*Task goal*:
Within the records below, find the line containing "(if s then [45] else [])". Reproduce it and each line after it exactly, and nothing else.

Records from a data source:
<<<<
Lemma collect_read (j : jar) (m : gmap string string) :
  well_formed j = true → collect (split ";" (read j)) m = collect (map render j) m.
Proof.
  intros Hj. rewrite (split_read _ Hj). destruct j as [|c j]; [done |].
  apply collect_trim. by rewrite trim_segments, map_trim_render.
Qed.

Lemma collect_app (l1 l2 : list string) (m : gmap string string) :
  collect (l1 ++ l2) m = collect l1 m ≫= collect l2.
Proof.
  revert m. induction l1 as [|x l1 IH]; intros m; [done |]. simpl.
  destruct (split "=" (trim x)) as [|name [|value parts]]; try apply IH.
  destruct (truthy name && truthy value); [| apply IH].
  destruct (decodeURIComponent name); [| done]. simpl.
  destruct (decodeURIComponent value); [| done]. simpl. apply IH.
Qed.

Lemma getAllCookies_read (g : Global) w d :
  window g = Some w → document g = Some d →
  getAllCookies g = parseCookiesFromHeader (Some (read (cookie d))).
Proof.
  intros Hw Hd. unfold getAllCookies, parseCookiesFromHeader. rewrite Hw, Hd.
  simpl given. by destruct (read (cookie d)).
Qed.

Lemma well_formed_app (j1 j2 : jar) :
  well_formed (j1 ++ j2) = well_formed j1 && well_formed j2.
Proof. apply forallb_app. Qed.

Lemma lookup_app_None n (j1 j2 : jar) :
  lookup n j1 = None → lookup n (j1 ++ j2) = lookup n j2.
Proof.
  induction j1 as [|[n' v'] j1 IH]; [done |]. simpl.
  by destruct (String.eqb n n').
Qed.

(** The header built for a string value under any key other than [Path]
    and [__proto__] parses back to that value. *)
Lemma header_round_trip (key value : string) (g : Global) :
  key ≠ "" → value ≠ "" → key ≠ "Path" → key ≠ "__proto__" →
  parseCookiesFromHeader (Some (createSetCookieHeader key (JStr value) no_options g)) !! key
  = Some value.
Proof.
  intros Hk Hv Hpath Hproto.
  change (createSetCookieHeader key (JStr value) no_options g)
    with ((encodeURIComponent key +:+ "=" +:+ encodeURIComponent value)
            +:+ String ";" " Path=/").
  unfold parseCookiesFromHeader, given.
  assert (Hne : truthy ((encodeURIComponent key +:+ "=" +:+ encodeURIComponent value)
                          +:+ String ";" " Path=/") = true).
  { destruct (encodeURIComponent key); reflexivity. }
  rewrite Hne, split_append by (by rewrite !mem_append, !encode_no).
  change (split ";" " Path=/") with [" Path=/"].
  rewrite collect_cons, trim_pair.
  change (?a +:+ "=" +:+ ?b) with (a +:+ String "=" b).
  rewrite split_append, split_no_sep by (by apply encode_no).
  rewrite !truthy_encode, !decode_encode.
  destruct key as [|a key]; [done |]. destruct value as [|b value]; [done |].
  simpl truthy. cbn [andb mbind option_bind].
  unfold setProperty at 1. destruct (String.eqb_spec (String a key) "__proto__"); [done |].
  change (collect [" Path=/"] ?m) with (Some (setProperty "Path" "/" m)).
  unfold setProperty. simpl String.eqb. cbv iota.
  by rewrite lookup_insert_ne, lookup_insert_eq.
Qed.

(** A cookie with an empty value is skipped by the parse loop. *)
Lemma collect_empty_value (c : string * string) (rest : list string)
    (m : gmap string string) :
  entry_ok c = true → c.2 = "" → collect (render c :: rest) m = collect rest m.
Proof.
  destruct c as [n v]. intros Hc Hv. simpl in Hv. subst v. rewrite collect_cons.
  rewrite (trim_render _ Hc).
  apply entry_ok_spec in Hc as (_ & _ & Hn & _). simpl in Hn.
  unfold render. simpl fst; simpl snd. destruct (truthy n); [| done].
  change (n +:+ "=" +:+ "") with (n +:+ String "=" "").
  rewrite (split_append _ _ _ Hn). simpl split. cbv iota.
  simpl truthy. by rewrite andb_false_r.
Qed.

(** A value holding [=] is cut at its first [=]. *)
Lemma collect_truncated (n v1 v2 : string) (rest : list string)
    (m : gmap string string) :
  entry_ok (n, v1 +:+ "=" +:+ v2) = true → entry_ok (n, v1) = true →
  truthy n = true → mem "=" v1 = false →
  collect (render (n, v1 +:+ "=" +:+ v2) :: rest) m
  = collect (render (n, v1) :: rest) m.
Proof.
  intros Hc Hc1 Hn Hv1. rewrite !collect_cons.
  rewrite (trim_render _ Hc), (trim_render _ Hc1).
  apply entry_ok_spec in Hc as (_ & _ & Hn' & _). simpl in Hn'.
  unfold render. simpl fst; simpl snd. rewrite Hn.
  repeat change ("=" +:+ ?x) with (String "=" x).
  rewrite !(split_append _ n _ Hn'), (split_append _ v1 _ Hv1), (split_no_sep _ v1 Hv1).
  by destruct (split "=" v2).
Qed.

Lemma getAllCookies_jar (g : Global) w (j : jar) :
  window g = Some w → well_formed j = true →
  getAllCookies (MkGlobal (window g) (Some (MkDocument j)) (now g))
  = match collect (map render j) ∅ with Some cookies => cookies | None => ∅ end.
Proof.
  intros Hw Hj. unfold getAllCookies. simpl. rewrite Hw. by rewrite collect_read.
Qed.

(** * The properties of the specification *)




(** C2 (amended).  When the same key occurs more than once in a parsed
    cookie header (all of whose names and values URL-decode),
    [parseCookiesFromHeader] and [getAllCookies] map that key to the
    value of its last occurrence: each occurrence overwrites the one
    before.  (The key is any but [__proto__], which names no own
    property.) *)
Theorem C2_last_occurrence_wins (header : string) (ps : list (string * string))
    (key : string) (g : Global) (w : Window) (d : Document) :
  occurrences (split ";" header) = Some ps →
  key ≠ "__proto__" →
  window g = Some w → document g = Some d → read (cookie d) = header →
  parseCookiesFromHeader (Some header) !! key = last_occurrence key ps
  ∧ getAllCookies g !! key = last_occurrence key ps.
Proof.
  intros Hps Hk Hw Hd Hread. split.
  - unfold parseCookiesFromHeader. simpl given. destruct header as [|c header].
    + simpl in Hps. by injection Hps as <-.
    + simpl truthy. cbv iota. by apply parse_lookup.
  - unfold getAllCookies. rewrite Hw, Hd, Hread. by apply parse_lookup.
Qed.

Lemma C2_last_occurrence_wins_witness :
  let g := MkGlobal (Some (MkWindow None None))
             (Some (MkDocument [("a", "1"); ("b", "x"); ("a", "2")])) 0 in
  occurrences (split ";" "a=1; b=x; a=2") = Some [("a", "1"); ("b", "x"); ("a", "2")]
  ∧ parseCookiesFromHeader (Some "a=1; b=x; a=2") !! "a" = Some "2"
  ∧ getAllCookies g !! "a" = Some "2".
Proof.
  intros g. split; [reflexivity |].
  apply (C2_last_occurrence_wins "a=1; b=x; a=2" [("a", "1"); ("b", "x"); ("a", "2")] "a" g
           (MkWindow None None) (MkDocument [("a", "1"); ("b", "x"); ("a", "2")]));
    try reflexivity.
  discriminate.
Defined.
(** *** Stop *)

(** C8.  Every task pending when Stop() is called should be executed and
    resolved before Stop() returns.  The code does not achieve it on a
    running loop whose worker has left [Run] after a poll error: [running] is
    still set, Async still queues the task, and Stop returns true with the
    task in the queue, not executed and not resolved. *)
Lemma task_queued_after_poll_failure_is_left :
  running (pollFailure sysClock started) = true
  /\ worker (pollFailure sysClock started) = Returned
  /\ List.map promise (tasks (Async OtherThread (bump 7) (pollFailure sysClock started)))
     = [7%nat]
  /\ exists l',
       Stop sysClock PollBlocked (Async OtherThread (bump 7) (pollFailure sysClock started))
       = Some (true, l')
       /\ List.map promise (tasks l') = [7%nat]
       /\ history l' = [].
Proof.
  split; [reflexivity|]. split; [reflexivity|]. split; [reflexivity|].
  eexists. split; [reflexivity|]. split; reflexivity.
Qed.

(** On a loop whose worker is inside [Run] and is woken by the signal that
    came with the task, the pending task is executed and resolved before Stop
    returns. *)
Lemma Stop_drains_pending_task :
  exists l',
    Stop sysClock PollBlocked (Async OtherThread (bump 7) started) = Some (true, l')
    /\ tasks l' = []
    /\ history l' = [Executed 7; Resolved 7].
Proof.
  eexists. split; [reflexivity|]. split; reflexivity.
Qed.
(** [json.loads(s)]; [None] is [json.JSONDecodeError].  The interpreter's
    own limits (recursion depth, number of digits of an integer) are not
    modelled. *)
Definition json_loads (s : pystr) : option json :=
  match s with
  | 65279 :: _ => None                       (* unexpected UTF-8 BOM *)
  | _ =>
      let s0 := skip_ws s in
      match scan_once (fuel_for s0) s0 with
      | Scan v r => match skip_ws r with [] => Some v | _ :: _ => None end
      | BadJson => None
      | NoFuel => None
      end
  end.

(** ** Encoder *)

Definition hexdigit (n : N) : char := if n <? 10 then 48 + n else 87 + n.

(** [ESCAPE_DCT] of [encode_basestring] (the encoder used with
    [ensure_ascii=False]): quote, backslash and the control characters
    below U+0020 are escaped; everything else is written as it is. *)
Definition escape_char (c : char) : pystr :=
  if c =? 34 then [92; 34]
  else if c =? 92 then [92; 92]
  else if c =? 10 then [92; 110]
  else if c =? 13 then [92; 114]
  else if c =? 9 then [92; 116]
  else if c =? 8 then [92; 98]
  else if c =? 12 then [92; 102]
  else if c <? 32 then [92; 117; 48; 48; hexdigit (c / 16); hexdigit (c mod 16)]
  else [c].

Definition encode_basestring (s : pystr) : pystr :=
  34 :: flat_map escape_char s ++ [34].

(** [int.__repr__] *)
Definition int_repr (z : Z) : pystr :=
  str (NilZero.string_of_int (Z.to_int z)).

(** A line break followed by the indentation of a nesting level
    ([indent=2]). *)
Definition newline_indent (level : nat) : pystr :=
  LF :: repeat 32 (2 * level).

(** The text [json.dump(v, file, indent=2, ensure_ascii=False)] writes for
    a value at a nesting level: items one per line, separated by a comma,
    a colon and a space between a key and its value, and the empty list
    and dictionary on one line. *)
Fixpoint encode (level : nat) (v : json) {struct v} : pystr :=
  match v with
  | JNull => str "null"
  | JBool true => str "true"
  | JBool false => str "false"
  | JInt z => int_repr z
  | JFloat lit => lit
  | JStr s => encode_basestring s
  | JArr items =>
      match items with
      | [] => str "[]"
      | _ :: _ =>
          91 :: newline_indent (S level)
          ++ join (44 :: newline_indent (S level))
                  (map (encode (S level)) items)
          ++ newline_indent level ++ [93]
      end
  | JObj members =>
      match members with
      | [] => str "{}"
      | _ :: _ =>
          123 :: newline_indent (S level)
          ++ join (44 :: newline_indent (S level))
                  (map (fun kv =>
                          match kv with
                          | (k, x) =>
                              encode_basestring k ++ [58; 32]
                              ++ encode (S level) x
                          end) members)
          ++ newline_indent level ++ [125]
      end
  end.

Definition json_dumps (v : json) : pystr := encode 0 v.

(** ** Truth values and item access, as the program uses them *)

(** [bool(v)].  A float literal is false when all its mantissa digits are
    zero. *)
Definition float_is_zero (lit : pystr) : bool :=
  let mantissa :=
    (fix upto (s : pystr) : pystr :=
       match s with
       | [] => []
       | c :: r => if (c =? 101) || (c =? 69) then [] else c :: upto r
       end) lit in
  forallb (fun c => negb (isdigit c) || (c =? 48)) mantissa
  && existsb isdigit mantissa.

Definition truthy (v : json) : bool :=
  match v with
  | JNull => false
  | JBool b => b
  | JInt z => negb (z =? 0)%Z
  | JFloat lit => negb (float_is_zero lit)
  | JStr s => nonempty s
  | JArr items => match items with [] => false | _ => true end
  | JObj members => match members with [] => false | _ => true end
  end.

(** [v[key]] for a text key: only a [dict] that has the key answers;
    [None] stands for the [KeyError] or [TypeError] raised otherwise. *)
Definition get_item (v : json) (key : pystr) : option json :=
  match v with
  | JObj members => dict_get members key
  | _ => None
  end.

(** [v[key] = x] for a text key: only a [dict] accepts it; [None] stands
    for the [TypeError] raised otherwise. *)
Definition set_item (v : json) (key : pystr) (x : json) : option json :=
  match v with
  | JObj members => Some (JObj (dict_set members key x))
  | _ => None
  end.

End Json.

Import Json.

(* ===================================================================== *)
(** * Python floats *)
(* ===================================================================== *)

Module PyFloat.

(** A Python [float] is an IEEE 754 binary64 number. *)
Definition float := spec_float.

Definition prec : Z := 53.
Definition emax : Z := 1024.

(** [float(n)] for a Python [int]. *)
Definition of_int (n : Z) : float := binary_normalize prec emax n 0 false.

(** [a / b] for two [int]s (true division): both are below 2^53 for the
    sizes of a list, so the quotient of their conversions is the
    correctly rounded quotient Python returns. *)
Definition int_truediv (a b : Z) : float :=
  SFdiv prec emax (of_int a) (of_int b).

Definition mul (x y : float) : float := SFmul prec emax x y.

(** The non-negative integer nearest to [m * 2^e * 10], ties to even: the
    tenths shown by the fixed-point format with one decimal. *)
Definition tenths (m : positive) (e : Z) : Z :=
  let n := (Z.pos m * 10)%Z in
  match e with
  | Z0 => n
  | Zpos _ => Z.shiftl n e
  | Zneg _ =>
      let d := Z.shiftl 1 (- e) in
      let q := (n / d)%Z in
      let r := (n mod d)%Z in
      if (d <? 2 * r)%Z then (q + 1)%Z
      else if (d =? 2 * r)%Z then (if Z.even q then q else (q + 1)%Z)
      else q
  end.

Definition decimal (z : Z) : pystr :=
  str (NilZero.string_of_int (Z.to_int z)).

(** The sign of a finite float and its value in tenths, rounded to the
    nearest tenth with ties to even. *)
Definition nearest_tenths (x : float) : option (bool * Z) :=
  match x with
  | S754_zero s => Some (s, 0%Z)
  | S754_finite s m e => Some (s, tenths m e)
  | _ => None
  end.

(** [format(x, '.1f')] *)
Definition format_1f (x : float) : pystr :=
  match nearest_tenths x with
  | Some (s, t) =>
      (if s then [45] else [])
      ++ decimal (t / 10) ++ [46] ++ decimal (t mod 10)
  | None =>
      match x with
      | S754_infinity true => str "-inf"
      | S754_infinity false => str "inf"
      | _ => str "nan"
      end
  end.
>>>>
*Result for this task*:
      (if s then [45] else [])
      ++ decimal (t / 10) ++ [46] ++ decimal (t mod 10)
  | None =>
      match x with
      | S754_infinity true => str "-inf"
      | S754_infinity false => str "inf"
      | _ => str "nan"
      end
  end.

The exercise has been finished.